### Work order
Copy out each line of the data that holds the word "pose".
____ Dataset
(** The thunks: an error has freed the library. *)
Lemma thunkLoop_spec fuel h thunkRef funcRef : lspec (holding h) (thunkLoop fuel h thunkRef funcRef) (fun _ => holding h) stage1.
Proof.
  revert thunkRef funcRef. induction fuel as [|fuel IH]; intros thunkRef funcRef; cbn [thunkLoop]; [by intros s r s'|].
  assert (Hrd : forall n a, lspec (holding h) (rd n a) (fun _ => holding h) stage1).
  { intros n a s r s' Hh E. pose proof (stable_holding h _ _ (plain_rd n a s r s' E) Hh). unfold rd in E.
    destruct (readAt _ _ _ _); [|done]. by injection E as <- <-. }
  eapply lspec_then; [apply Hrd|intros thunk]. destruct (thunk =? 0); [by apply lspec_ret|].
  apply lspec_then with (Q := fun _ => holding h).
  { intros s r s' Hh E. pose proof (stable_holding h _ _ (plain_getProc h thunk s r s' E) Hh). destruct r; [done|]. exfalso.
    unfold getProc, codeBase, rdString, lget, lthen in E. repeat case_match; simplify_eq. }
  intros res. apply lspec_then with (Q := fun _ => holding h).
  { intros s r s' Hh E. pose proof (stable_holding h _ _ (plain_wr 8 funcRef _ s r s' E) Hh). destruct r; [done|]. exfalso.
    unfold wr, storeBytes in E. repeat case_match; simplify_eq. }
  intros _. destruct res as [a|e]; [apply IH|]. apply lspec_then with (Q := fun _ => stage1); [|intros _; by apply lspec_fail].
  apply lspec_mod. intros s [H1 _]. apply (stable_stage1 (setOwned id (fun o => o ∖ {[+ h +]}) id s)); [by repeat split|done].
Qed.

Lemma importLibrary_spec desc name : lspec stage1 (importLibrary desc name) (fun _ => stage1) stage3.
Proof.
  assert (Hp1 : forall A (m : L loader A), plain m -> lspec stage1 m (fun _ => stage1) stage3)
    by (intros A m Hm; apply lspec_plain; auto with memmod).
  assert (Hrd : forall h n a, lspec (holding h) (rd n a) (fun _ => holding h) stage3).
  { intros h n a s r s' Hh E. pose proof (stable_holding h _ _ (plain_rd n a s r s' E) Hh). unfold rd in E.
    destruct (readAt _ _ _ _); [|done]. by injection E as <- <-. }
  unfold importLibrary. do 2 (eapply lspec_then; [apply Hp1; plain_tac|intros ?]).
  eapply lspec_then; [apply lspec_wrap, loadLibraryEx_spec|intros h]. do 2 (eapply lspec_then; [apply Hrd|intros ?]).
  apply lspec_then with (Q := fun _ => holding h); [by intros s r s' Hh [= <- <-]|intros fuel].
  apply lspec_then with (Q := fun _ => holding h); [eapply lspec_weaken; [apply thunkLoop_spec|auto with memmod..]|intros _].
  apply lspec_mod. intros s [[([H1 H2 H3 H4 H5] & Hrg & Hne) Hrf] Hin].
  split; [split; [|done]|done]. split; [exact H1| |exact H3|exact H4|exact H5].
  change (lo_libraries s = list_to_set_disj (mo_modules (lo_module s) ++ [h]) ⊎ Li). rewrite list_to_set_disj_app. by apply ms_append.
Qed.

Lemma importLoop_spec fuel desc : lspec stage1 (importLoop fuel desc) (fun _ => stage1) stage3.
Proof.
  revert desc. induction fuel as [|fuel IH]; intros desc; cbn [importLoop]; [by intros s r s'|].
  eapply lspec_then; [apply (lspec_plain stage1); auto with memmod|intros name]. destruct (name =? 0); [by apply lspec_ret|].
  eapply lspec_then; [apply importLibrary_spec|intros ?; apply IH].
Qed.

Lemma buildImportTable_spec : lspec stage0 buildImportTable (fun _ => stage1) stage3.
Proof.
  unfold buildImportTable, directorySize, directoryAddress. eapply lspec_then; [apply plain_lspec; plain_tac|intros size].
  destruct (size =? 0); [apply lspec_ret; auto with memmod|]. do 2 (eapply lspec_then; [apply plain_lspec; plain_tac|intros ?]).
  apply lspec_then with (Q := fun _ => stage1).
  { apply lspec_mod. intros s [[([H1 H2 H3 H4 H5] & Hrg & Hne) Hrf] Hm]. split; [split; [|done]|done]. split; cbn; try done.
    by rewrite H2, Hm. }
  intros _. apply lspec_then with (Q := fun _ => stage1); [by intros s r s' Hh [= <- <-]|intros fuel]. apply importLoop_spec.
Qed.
________
____ Dataset
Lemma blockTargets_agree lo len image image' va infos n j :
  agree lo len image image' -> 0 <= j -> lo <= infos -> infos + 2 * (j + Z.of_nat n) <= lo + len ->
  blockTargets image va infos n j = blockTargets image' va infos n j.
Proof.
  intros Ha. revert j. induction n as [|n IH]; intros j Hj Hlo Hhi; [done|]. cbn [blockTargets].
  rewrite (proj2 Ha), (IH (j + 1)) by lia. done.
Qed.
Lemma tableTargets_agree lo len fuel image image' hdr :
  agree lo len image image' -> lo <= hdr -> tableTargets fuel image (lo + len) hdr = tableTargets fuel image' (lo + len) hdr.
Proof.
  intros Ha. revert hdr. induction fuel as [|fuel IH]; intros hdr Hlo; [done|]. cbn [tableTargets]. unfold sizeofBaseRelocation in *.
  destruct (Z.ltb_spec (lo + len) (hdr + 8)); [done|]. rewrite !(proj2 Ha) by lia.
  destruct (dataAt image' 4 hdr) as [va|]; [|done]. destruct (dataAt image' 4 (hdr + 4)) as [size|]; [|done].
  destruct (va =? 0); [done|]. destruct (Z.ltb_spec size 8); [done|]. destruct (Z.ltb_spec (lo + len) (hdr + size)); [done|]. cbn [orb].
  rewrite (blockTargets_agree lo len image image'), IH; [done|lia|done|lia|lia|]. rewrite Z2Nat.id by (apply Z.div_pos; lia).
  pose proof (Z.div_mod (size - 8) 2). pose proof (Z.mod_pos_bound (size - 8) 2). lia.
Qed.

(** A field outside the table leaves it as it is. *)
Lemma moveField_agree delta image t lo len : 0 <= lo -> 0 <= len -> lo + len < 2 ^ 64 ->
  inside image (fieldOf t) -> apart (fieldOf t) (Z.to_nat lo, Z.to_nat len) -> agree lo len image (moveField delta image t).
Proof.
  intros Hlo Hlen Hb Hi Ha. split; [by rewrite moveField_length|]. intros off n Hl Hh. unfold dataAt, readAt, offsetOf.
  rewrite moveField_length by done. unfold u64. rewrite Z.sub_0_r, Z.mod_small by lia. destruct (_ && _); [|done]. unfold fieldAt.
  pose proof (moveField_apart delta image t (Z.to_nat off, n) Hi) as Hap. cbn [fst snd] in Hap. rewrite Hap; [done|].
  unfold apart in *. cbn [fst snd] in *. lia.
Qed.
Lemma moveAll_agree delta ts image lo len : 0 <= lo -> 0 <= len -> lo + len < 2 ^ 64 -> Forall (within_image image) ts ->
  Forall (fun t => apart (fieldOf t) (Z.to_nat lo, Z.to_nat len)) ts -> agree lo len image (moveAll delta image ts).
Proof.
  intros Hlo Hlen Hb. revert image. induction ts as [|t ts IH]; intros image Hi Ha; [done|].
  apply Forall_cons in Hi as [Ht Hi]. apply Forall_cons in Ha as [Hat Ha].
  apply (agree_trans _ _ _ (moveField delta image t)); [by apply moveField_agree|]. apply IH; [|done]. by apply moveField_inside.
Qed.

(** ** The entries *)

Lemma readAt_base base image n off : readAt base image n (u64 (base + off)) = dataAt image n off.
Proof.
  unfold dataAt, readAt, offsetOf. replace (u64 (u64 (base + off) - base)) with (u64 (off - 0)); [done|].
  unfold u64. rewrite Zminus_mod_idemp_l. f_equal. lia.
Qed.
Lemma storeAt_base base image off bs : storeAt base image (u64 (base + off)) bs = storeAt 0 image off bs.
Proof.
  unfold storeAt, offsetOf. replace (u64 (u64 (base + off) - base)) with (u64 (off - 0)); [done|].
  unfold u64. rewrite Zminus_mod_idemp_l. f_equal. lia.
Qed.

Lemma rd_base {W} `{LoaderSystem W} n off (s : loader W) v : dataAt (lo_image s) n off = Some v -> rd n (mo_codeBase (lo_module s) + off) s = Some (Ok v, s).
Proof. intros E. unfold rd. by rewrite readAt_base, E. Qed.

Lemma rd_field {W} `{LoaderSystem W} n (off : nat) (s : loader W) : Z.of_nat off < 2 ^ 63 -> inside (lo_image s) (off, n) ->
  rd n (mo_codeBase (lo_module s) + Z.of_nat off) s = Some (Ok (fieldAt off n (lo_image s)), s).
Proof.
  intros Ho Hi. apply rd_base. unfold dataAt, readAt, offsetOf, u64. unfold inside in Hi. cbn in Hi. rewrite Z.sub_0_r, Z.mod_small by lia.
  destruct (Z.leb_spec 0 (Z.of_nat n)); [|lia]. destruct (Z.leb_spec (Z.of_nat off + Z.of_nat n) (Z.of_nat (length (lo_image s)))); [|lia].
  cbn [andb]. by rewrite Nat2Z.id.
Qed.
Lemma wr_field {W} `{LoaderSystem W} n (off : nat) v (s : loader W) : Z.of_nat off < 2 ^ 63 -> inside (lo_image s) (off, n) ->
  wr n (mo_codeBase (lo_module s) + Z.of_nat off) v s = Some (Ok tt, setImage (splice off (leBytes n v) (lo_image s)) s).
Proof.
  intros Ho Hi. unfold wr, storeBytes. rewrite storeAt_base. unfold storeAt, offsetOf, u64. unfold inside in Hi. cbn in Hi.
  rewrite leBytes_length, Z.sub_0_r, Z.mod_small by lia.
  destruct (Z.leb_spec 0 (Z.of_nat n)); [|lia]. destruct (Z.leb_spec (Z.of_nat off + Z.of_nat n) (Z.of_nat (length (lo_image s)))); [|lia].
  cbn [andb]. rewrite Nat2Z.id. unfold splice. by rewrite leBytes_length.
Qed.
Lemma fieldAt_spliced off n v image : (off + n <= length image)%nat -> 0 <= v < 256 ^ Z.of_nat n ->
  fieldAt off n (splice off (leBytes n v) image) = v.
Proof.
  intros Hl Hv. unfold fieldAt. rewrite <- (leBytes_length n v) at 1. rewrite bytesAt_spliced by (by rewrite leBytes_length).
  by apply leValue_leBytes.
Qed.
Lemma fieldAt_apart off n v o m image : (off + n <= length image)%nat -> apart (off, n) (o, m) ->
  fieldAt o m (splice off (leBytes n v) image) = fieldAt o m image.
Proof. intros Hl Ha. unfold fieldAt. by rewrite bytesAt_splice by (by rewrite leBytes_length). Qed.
________
____ Dataset
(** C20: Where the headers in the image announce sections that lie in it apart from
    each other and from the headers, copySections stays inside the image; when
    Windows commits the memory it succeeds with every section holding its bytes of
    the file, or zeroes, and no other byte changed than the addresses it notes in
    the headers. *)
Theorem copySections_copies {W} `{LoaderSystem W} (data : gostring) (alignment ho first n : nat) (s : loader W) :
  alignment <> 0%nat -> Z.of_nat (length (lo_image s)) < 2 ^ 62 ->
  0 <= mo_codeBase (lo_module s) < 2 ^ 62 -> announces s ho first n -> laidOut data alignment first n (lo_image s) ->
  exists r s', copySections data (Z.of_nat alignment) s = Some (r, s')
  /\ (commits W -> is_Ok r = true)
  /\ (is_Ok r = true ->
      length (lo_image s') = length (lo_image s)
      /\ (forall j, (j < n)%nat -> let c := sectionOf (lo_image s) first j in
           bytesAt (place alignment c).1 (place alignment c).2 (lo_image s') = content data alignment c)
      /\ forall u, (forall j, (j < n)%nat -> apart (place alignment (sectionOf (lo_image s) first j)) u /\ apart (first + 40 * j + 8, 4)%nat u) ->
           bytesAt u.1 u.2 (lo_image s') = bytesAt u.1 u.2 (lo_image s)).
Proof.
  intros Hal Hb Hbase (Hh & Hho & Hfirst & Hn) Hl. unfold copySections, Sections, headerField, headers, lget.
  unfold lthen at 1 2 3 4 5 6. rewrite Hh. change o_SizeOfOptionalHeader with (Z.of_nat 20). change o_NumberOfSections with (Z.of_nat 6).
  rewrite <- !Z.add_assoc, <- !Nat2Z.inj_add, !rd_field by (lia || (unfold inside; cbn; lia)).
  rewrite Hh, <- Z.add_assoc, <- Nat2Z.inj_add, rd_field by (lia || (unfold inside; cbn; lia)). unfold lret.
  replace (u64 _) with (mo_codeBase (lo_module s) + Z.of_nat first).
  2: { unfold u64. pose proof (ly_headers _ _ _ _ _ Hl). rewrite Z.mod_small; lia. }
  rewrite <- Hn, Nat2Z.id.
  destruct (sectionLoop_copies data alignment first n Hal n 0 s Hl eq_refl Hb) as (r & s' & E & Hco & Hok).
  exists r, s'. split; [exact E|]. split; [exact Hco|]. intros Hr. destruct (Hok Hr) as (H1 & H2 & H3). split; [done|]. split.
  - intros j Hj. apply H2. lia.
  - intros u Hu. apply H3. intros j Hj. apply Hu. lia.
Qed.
________
### Solution to the problem
  { intros n a s r s' Hh E. pose proof (stable_holding h _ _ (plain_rd n a s r s' E) Hh). unfold rd in E.
  { intros s r s' Hh E. pose proof (stable_holding h _ _ (plain_getProc h thunk s r s' E) Hh). destruct r; [done|]. exfalso.
  { intros s r s' Hh E. pose proof (stable_holding h _ _ (plain_wr 8 funcRef _ s r s' E) Hh). destruct r; [done|]. exfalso.
  { intros h n a s r s' Hh E. pose proof (stable_holding h _ _ (plain_rd n a s r s' E) Hh). unfold rd in E.
  pose proof (Z.div_mod (size - 8) 2). pose proof (Z.mod_pos_bound (size - 8) 2). lia.
  pose proof (moveField_apart delta image t (Z.to_nat off, n) Hi) as Hap. cbn [fst snd] in Hap. rewrite Hap; [done|].
  2: { unfold u64. pose proof (ly_headers _ _ _ _ _ Hl). rewrite Z.mod_small; lia. }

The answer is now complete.